[Data section]
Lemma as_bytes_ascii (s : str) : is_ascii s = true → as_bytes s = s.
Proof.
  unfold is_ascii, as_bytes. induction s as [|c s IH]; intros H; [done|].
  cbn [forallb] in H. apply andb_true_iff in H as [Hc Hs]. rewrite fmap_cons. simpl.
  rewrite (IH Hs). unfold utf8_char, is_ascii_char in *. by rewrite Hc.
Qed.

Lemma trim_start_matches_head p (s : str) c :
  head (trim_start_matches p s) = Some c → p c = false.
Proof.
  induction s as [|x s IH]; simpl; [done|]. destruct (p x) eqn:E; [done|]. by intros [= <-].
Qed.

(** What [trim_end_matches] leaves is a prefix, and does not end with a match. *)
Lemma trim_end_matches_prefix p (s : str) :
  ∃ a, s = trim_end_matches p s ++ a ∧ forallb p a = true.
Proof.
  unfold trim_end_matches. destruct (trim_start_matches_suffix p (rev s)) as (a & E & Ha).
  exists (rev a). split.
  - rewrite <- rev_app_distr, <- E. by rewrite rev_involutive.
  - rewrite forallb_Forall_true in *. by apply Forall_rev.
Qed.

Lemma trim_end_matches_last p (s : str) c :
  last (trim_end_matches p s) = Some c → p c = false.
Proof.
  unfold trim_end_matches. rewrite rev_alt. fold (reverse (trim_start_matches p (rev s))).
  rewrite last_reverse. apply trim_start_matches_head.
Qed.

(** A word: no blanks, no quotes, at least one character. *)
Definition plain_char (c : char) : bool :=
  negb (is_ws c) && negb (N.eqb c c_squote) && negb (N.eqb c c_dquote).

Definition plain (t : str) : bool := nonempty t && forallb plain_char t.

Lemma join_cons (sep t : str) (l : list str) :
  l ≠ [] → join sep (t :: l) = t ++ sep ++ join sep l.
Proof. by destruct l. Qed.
[/Data section]
→ What you need to do:
Your task is to reproduce exactly the lines that begin at the line containing "Definition plain_char (c" and end at the final line of the data above.

→ Solution to the problem:
Definition plain_char (c : char) : bool :=
  negb (is_ws c) && negb (N.eqb c c_squote) && negb (N.eqb c c_dquote).

Definition plain (t : str) : bool := nonempty t && forallb plain_char t.

Lemma join_cons (sep t : str) (l : list str) :
  l ≠ [] → join sep (t :: l) = t ++ sep ++ join sep l.
Proof. by destruct l. Qed.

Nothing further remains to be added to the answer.